Once you reach the line containing "followed by the" in the data below, restate each line word for word up to and including the one containing "- a [wchar_t]".

# # #

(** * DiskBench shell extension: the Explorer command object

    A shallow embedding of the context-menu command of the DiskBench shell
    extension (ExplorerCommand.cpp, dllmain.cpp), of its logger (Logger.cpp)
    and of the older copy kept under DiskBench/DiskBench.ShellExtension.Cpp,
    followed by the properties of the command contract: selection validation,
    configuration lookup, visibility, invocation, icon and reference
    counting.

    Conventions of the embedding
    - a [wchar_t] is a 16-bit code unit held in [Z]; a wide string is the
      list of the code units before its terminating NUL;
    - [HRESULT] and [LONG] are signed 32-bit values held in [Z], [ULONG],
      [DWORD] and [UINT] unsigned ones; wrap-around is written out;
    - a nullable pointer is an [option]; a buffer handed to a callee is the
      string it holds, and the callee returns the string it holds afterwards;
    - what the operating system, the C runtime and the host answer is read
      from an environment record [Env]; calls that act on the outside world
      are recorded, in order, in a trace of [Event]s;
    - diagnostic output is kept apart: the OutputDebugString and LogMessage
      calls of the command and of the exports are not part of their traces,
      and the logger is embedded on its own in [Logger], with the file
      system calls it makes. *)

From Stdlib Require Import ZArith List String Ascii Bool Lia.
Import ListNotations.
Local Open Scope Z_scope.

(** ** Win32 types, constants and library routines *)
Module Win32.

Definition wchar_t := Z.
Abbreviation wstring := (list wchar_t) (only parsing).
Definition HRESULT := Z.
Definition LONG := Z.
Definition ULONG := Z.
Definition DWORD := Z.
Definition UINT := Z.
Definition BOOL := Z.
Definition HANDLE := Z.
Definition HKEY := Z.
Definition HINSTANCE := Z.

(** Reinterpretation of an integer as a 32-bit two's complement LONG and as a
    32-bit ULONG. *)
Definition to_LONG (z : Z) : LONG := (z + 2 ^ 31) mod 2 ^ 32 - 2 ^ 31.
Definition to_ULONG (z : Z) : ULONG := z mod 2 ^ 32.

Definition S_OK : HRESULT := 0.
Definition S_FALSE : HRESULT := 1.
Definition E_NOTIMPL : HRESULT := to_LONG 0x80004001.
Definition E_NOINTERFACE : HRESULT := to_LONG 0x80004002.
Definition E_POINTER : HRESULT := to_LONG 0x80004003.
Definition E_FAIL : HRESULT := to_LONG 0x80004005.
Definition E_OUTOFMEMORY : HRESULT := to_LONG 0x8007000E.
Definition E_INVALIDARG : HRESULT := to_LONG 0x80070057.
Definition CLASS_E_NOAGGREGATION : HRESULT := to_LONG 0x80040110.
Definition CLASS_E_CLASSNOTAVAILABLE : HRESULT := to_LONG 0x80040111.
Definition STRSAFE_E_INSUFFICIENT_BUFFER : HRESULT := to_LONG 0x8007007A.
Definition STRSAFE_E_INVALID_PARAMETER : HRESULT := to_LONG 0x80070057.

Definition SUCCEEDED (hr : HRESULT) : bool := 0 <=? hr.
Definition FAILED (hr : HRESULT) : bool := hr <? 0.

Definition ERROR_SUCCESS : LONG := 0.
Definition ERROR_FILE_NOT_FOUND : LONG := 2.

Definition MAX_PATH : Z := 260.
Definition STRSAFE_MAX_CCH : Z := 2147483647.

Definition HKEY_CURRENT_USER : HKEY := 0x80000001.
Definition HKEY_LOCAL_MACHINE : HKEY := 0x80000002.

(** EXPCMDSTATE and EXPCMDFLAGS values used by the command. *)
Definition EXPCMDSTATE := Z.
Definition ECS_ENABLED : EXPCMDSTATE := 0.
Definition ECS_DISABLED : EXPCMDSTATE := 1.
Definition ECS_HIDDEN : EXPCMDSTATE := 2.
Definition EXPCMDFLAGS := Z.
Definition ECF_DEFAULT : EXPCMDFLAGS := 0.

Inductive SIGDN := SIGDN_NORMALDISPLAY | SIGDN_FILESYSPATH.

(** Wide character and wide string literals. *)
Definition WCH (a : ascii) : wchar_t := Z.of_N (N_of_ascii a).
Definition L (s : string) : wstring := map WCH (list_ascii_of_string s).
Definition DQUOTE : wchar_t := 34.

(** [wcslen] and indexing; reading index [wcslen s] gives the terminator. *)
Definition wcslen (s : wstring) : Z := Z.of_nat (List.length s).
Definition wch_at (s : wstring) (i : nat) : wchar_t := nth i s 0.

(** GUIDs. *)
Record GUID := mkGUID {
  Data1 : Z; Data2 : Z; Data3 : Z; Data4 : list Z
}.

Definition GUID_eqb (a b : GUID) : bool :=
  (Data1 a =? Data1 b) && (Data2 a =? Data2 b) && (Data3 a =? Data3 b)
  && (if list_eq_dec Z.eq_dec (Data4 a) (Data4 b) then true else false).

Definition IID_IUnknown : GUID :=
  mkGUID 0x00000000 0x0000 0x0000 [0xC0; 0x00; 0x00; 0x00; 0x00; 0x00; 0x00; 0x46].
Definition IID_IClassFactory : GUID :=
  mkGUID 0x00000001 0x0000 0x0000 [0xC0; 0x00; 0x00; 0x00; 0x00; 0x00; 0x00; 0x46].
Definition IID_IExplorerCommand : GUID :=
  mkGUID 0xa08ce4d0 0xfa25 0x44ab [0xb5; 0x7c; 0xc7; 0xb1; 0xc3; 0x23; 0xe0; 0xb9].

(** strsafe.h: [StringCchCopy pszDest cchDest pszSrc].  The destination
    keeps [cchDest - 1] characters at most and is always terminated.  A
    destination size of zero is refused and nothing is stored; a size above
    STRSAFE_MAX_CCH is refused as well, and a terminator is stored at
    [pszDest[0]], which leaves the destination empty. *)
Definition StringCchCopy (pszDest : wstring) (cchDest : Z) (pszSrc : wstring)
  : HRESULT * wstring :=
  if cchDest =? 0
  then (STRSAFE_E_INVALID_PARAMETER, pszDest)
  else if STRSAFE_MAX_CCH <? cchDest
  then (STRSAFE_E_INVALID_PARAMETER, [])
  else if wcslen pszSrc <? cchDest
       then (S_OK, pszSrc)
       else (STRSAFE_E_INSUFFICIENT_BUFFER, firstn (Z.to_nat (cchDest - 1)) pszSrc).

# # #

Response to the exercise —
    followed by the properties of the command contract: selection validation,
    configuration lookup, visibility, invocation, icon and reference
    counting.

    Conventions of the embedding
    - a [wchar_t] is a 16-bit code unit held in [Z]; a wide string is the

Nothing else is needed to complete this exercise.